Сочинение Кокса было издано в 1784 году, в один год с книгой Ричардсона. Оценивая «настоящее состояние цивилизованности в Российской империи», Кокс сообщал, что разочаровался в надеждах, вызванных было петровскими реформами.
Хотя эта нация, в сравнении с прошедшими временами, и достигла больших успехов на пути совершенствования, все же преувеличенные рассказы о распространившейся по всей империи цивилизованности, которые я слышал и читал, заставили меня ожидать более утонченных манер, и, должен признаться, я был изумлен варварством, в котором большинство населения до сих пор пребывает[214].
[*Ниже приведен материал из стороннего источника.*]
(* ===== verification/Users.v ===== *)
(** * API users (server/api/users)

    Users and their groups, the providers that keep them (a JSON file, a single
    configured user) and the service in front of them.  A provider is an
    interface; the service's theorems are about any provider or about the file
    adapter.  bcrypt, zxcvbn and the validation of a 2FA receiver are
    parameters. *)

From stdpp Require Import base gmap strings list numbers sets.
From Stdlib Require Import ZArith Ascii Lia.
From S2P Require Import Prelude GoStrings Db.

Local Open Scope string_scope.

(** ** Users, groups, permissions *)

(** user.go.  A nil slice or pointer is [None]. *)
Record User := mkUser {
  u_Username : string;
  u_Password : string;
  u_PasswordExpired : option bool;
  u_Groups : option (list string);
  u_TwoFASendTo : string;
  u_TotP : string
}.

#[export] Instance User_eq_dec : EqDecision User.
Proof. solve_decision. Defined.

Definition no_user : User := mkUser "" "" None None "" "".

Definition GetGroups (u : User) : list string := default [] (u_Groups u).

Definition Administrators : string := "Administrators".

Definition IsAdmin (u : User) : bool :=
  existsb (fun group => String.eqb group Administrators) (GetGroups u).

Definition PermissionTunnels := "tunnels".
Definition PermissionScripts := "scripts".
Definition PermissionCommands := "commands".
Definition PermissionVault := "vault".
Definition PermissionScheduler := "scheduler".
Definition PermissionMonitoring := "monitoring".
Definition PermissionUploads := "uploads".
Definition PermissionsAuditLog := "auditlog".

Definition AllPermissions : list string :=
  [PermissionTunnels; PermissionScripts; PermissionCommands; PermissionVault;
   PermissionScheduler; PermissionMonitoring; PermissionUploads; PermissionsAuditLog].

(** permissions.go: a nil map has no permission. *)
Definition Permissions := option (gmap string bool).

Definition NewPermissions (perms : list string) : Permissions :=
  Some (foldl (fun d p => <[p := true]> d) ∅ perms).

Definition Has (permissions : Permissions) (p : string) : bool :=
  match permissions with
  | None => false
  | Some data => default false (data !! p)
  end.

Definition All (permissions : Permissions) : gmap string bool :=
  foldl (fun result p => <[p := Has permissions p]> result) ∅ AllPermissions.

(** [Permissions.UnmarshalJSON], after the decoding into a map. *)
Definition permissions_of_map (result : gmap string bool) : Prelude.result Permissions :=
  if forallb (fun kv => existsb (String.eqb kv.1) AllPermissions) (map_to_list result)
  then Ok (Some result) else Err (EPlain "invalid permission").

(** Decoded JSON, for the extended permissions that are only carried along. *)
Inductive json :=
  | JNull | JBool (b : bool) | JNum (text : string) | JString (s : string)
  | JArray (l : list json) | JObject (l : list (string * json)).

Record Group := mkGroup {
  g_Name : string;
  g_Permissions : Permissions;
  g_TunnelsRestricted : option (list (string * json));
  g_CommandsRestricted : option (list (string * json))
}.

Definition AdministratorsGroup : Group :=
  mkGroup Administrators (NewPermissions AllPermissions) None None.

Definition NewGroup (name : string) (tr cr : option (list (string * json)))
    (perms : list string) : Group :=
  if String.eqb name Administrators then AdministratorsGroup
  else mkGroup name (NewPermissions perms) tr cr.

(** ** Providers *)

Inductive ProviderSource := ProviderSourceStatic | ProviderSourceFile | ProviderSourceDB | ProviderSourceMock.

Class Provider (P : Type) := {
  p_Type : ProviderSource;
  p_SupportsGroupPermissions : bool;
  p_GetAll : M P (list User);
  p_ListGroups : M P (list Group);
  p_GetGroup : string -> M P Group;
  p_UpdateGroup : string -> Group -> M P unit;
  p_DeleteGroup : string -> M P unit;
  p_GetByUsername : string -> M P (option User);
  p_Add : User -> M P unit;
  p_Update : User -> string -> M P unit;
  p_Delete : string -> M P unit
}.

(** cache.go. *)
Abbreviation UserCache := (gmap string User) (only parsing).

Definition UserCache_Load (users : list User) : UserCache :=
  foldl (fun m u => <[u_Username u := u]> m) ∅ users.

Definition UserCache_GetByUsername (username : string) (c : UserCache) : option User :=
  c !! username.

Definition UserCache_GetAll (c : UserCache) : list User := (map_to_list c).*2.

(** file.go *)
Definition HtpasswdBcryptPrefix := "$2y$".
Definition HtpasswdBcryptAltPrefix := "$2a$".
Definition HtpasswdBcryptAltPrefix2b := "$2b$".

Definition IsBcryptHash (s : string) : bool :=
  HasPrefix s HtpasswdBcryptPrefix || HasPrefix s HtpasswdBcryptAltPrefix ||
  HasPrefix s HtpasswdBcryptAltPrefix2b.

(** The text of the users file, as the JSON decoder sees it: the users whose
    objects are complete, in order, and, when the text breaks off after a comma
    or inside an object, the decoder's error there.  A text that ends at the end
    of an object, or is empty, decodes without an error ([decoder.More] is false
    and the closing bracket is never read). *)
Record UsersText := mkUsersText {
  ut_users : list User;
  ut_torn : option string
}.

(** What [json.MarshalIndent] writes. *)
Definition whole (users : list User) : UsersText := mkUsersText users None.

(** [parseUsers], on the users the JSON decoder yields. *)
Fixpoint parse_users (usernames : gset string) (raw : list User) (torn : option string)
    : result (list User) :=
  match raw with
  | [] =>
      match torn with
      | Some err => Err (wrapf "failed to parse user" err)
      | None => Ok []
      end
  | user :: raw' =>
      let u := TrimSpace (u_Username user) in
      if String.eqb u "" then Err (EPlain "username can not be empty") else
      let p := TrimSpace (u_Password user) in
      if String.eqb p "" then Err (EPlain "password can not be empty") else
      if negb (IsBcryptHash p)
      then Err (EPlain "require passwords to be bcrypt hashed") else
      if bool_decide (u ∈ usernames) then Err (EPlain "non unique username") else
      let! users := parse_users ({[u]} ∪ usernames) raw' torn in
      Ok (mkUser u p (u_PasswordExpired user) (u_Groups user) (u_TwoFASendTo user) (u_TotP user)
          :: users)
  end.

Definition parseUsers (text : UsersText) : result (list User) :=
  parse_users ∅ (ut_users text) (ut_torn text).

(** The users file: its text, and what the file system is going to report of
    the next accesses.  Opening may fail, and leaves the file alone.
    [ioutil.WriteFile] opens with O_TRUNC and then writes: a write that is
    interrupted (no space left, an I/O error, a crash) leaves a prefix of the
    new text, with [n] users complete and possibly torn after them. *)
Inductive file_outcome :=
  | Accessed
  | OpenFailed (err : string)
  | WriteInterrupted (n : nat) (torn : option string) (err : string).

Record UsersFile := mkUsersFile {
  uf_text : UsersText;
  uf_outcomes : list file_outcome
}.

Definition next_outcome (f : UsersFile) : file_outcome :=
  match uf_outcomes f with [] => Accessed | o :: _ => o end.

Definition ReadUsersFromFile : M UsersFile (list User) := fun f =>
  let f' := mkUsersFile (uf_text f) (tail (uf_outcomes f)) in
  match next_outcome f with
  | OpenFailed err => (Err (wrapf "failed to open users file" err), f')
  | _ => (parseUsers (uf_text f), f')
  end.

Definition SaveUsersToFile (usrs : list User) : M UsersFile unit := fun f =>
  let outcomes := tail (uf_outcomes f) in
  match next_outcome f with
  | Accessed => (Ok tt, mkUsersFile (whole usrs) outcomes)
  | OpenFailed err => (Err (raw_error err), mkUsersFile (uf_text f) outcomes)
  | WriteInterrupted n torn err =>
      (Err (raw_error err), mkUsersFile (mkUsersText (take n usrs) torn) outcomes)
  end.

(** file_adapter.go *)
Record FileAdapter := mkFileAdapter {
  fa_cache : UserCache;
  fa_file : UsersFile
}.

Definition on_file {A} (m : M UsersFile A) : M FileAdapter A :=
  zoom fa_file (fun f fa => mkFileAdapter (fa_cache fa) f) m.

Definition FileAdapter_load : M FileAdapter unit :=
  users <- on_file ReadUsersFromFile ;;
  modify (fun fa => mkFileAdapter (UserCache_Load users) (fa_file fa)).

(** [NewFileAdapter]. *)
Definition NewFileAdapter (file : UsersFile) : result FileAdapter :=
  match FileAdapter_load (mkFileAdapter ∅ file) with
  | (Ok _, fa) => Ok fa
  | (Err e, _) => Err e
  end.

Definition file_unsupported : go_error :=
  EAPI (api_error StatusBadRequest
    "The json file authentication backend doesn't support this feature.").

Definition user_not_found (username : string) : go_error :=
  EAPI (api_error StatusNotFound ("cannot find user by username '" +:+ username +:+ "'")).

Definition username_taken : go_error :=
  EAPI (api_error StatusBadRequest "Another user with this username already exists").

(** The list without the first user of that name. *)
Fixpoint remove_user (username : string) (users : list User) : option (list User) :=
  match users with
  | [] => None
  | u :: users' =>
      if String.eqb (u_Username u) username then Some users'
      else match remove_user username users' with
           | Some l => Some (u :: l)
           | None => None
           end
  end.

Definition FileAdapter_Delete (usernameToDelete : string) : M FileAdapter unit :=
  usersFromFile <- on_file ReadUsersFromFile ;;
  match remove_user usernameToDelete usersFromFile with
  | None => fail (user_not_found usernameToDelete)
  | Some usersToWriteToFile =>
      on_file (SaveUsersToFile usersToWriteToFile) ;;;
      FileAdapter_load
  end.

(** The changes [Update] makes to the user it found. *)
Definition apply_changes (data u : User) : User :=
  let '(pw, exp) :=
    if String.eqb (u_Password data) "" then (u_Password u, u_PasswordExpired u)
    else (u_Password data, Some false) in
  mkUser
    (if String.eqb (u_Username data) "" then u_Username u else u_Username data)
    pw
    (match u_PasswordExpired data with Some b => Some b | None => exp end)
    (match u_Groups data with Some g => Some g | None => u_Groups u end)
    (if String.eqb (u_TwoFASendTo data) "" then u_TwoFASendTo u else u_TwoFASendTo data)
    (if String.eqb (u_TotP data) "" then u_TotP u else u_TotP data).

(** The scan of [Update]: the index of the last user of that name, or the clash
    with the new name. *)
Fixpoint scan_update (newName username : string) (i : nat) (found : option nat)
    (users : list User) : result (option nat) :=
  match users with
  | [] => Ok found
  | u :: users' =>
      let found := if String.eqb (u_Username u) username then Some i else found in
      if negb (String.eqb newName "") && String.eqb (u_Username u) newName &&
         negb (String.eqb newName username)
      then Err username_taken
      else scan_update newName username (S i) found users'
  end.

Definition FileAdapter_Update (dataToChange : User) (usernameToFind : string)
    : M FileAdapter unit :=
  users <- on_file ReadUsersFromFile ;;
  userFound <- lift (scan_update (u_Username dataToChange) usernameToFind 0 None users) ;;
  match userFound with
  | None => fail (user_not_found usernameToFind)
  | Some i =>
      on_file (SaveUsersToFile (alter (apply_changes dataToChange) i users)) ;;;
      FileAdapter_load
  end.

Definition FileAdapter_Add (dataToChange : User) : M FileAdapter unit :=
  users <- on_file ReadUsersFromFile ;;
  if existsb (fun u => String.eqb (u_Username u) (u_Username dataToChange)) users
  then fail username_taken
  else
    on_file (SaveUsersToFile (users ++ [dataToChange])%list) ;;;
    FileAdapter_load.

#[export] Instance FileAdapter_provider : Provider FileAdapter := {
  p_Type := ProviderSourceFile;
  p_SupportsGroupPermissions := false;
  p_GetAll := gets (fun fa => UserCache_GetAll (fa_cache fa));
  p_ListGroups := fail file_unsupported;
  p_GetGroup _ := fail file_unsupported;
  p_UpdateGroup _ _ := fail file_unsupported;
  p_DeleteGroup _ := fail file_unsupported;
  p_GetByUsername username := gets (fun fa => UserCache_GetByUsername username (fa_cache fa));
  p_Add := FileAdapter_Add;
  p_Update := FileAdapter_Update;
  p_Delete := FileAdapter_Delete
}.

(** single_user.go *)
Record StaticProvider := mkStaticProvider { sp_cache : UserCache }.

Definition NewStaticProvider (users : list User) : StaticProvider :=
  mkStaticProvider (UserCache_Load users).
Сравнение «манер», таким образом, позволяло вообразить шкалу сравнительной цивилизованности, шкалу «успехов на пути совершенствования», измеряя достижения наций относительно их собственного прошлого и других народов. «Распространение цивилизации среди многочисленного и рассеянного на большом пространстве народа, — писал Кокс, — не может быть минутным делом и достигается только благодаря постепенным и почти нечувствительным улучшениям»[215].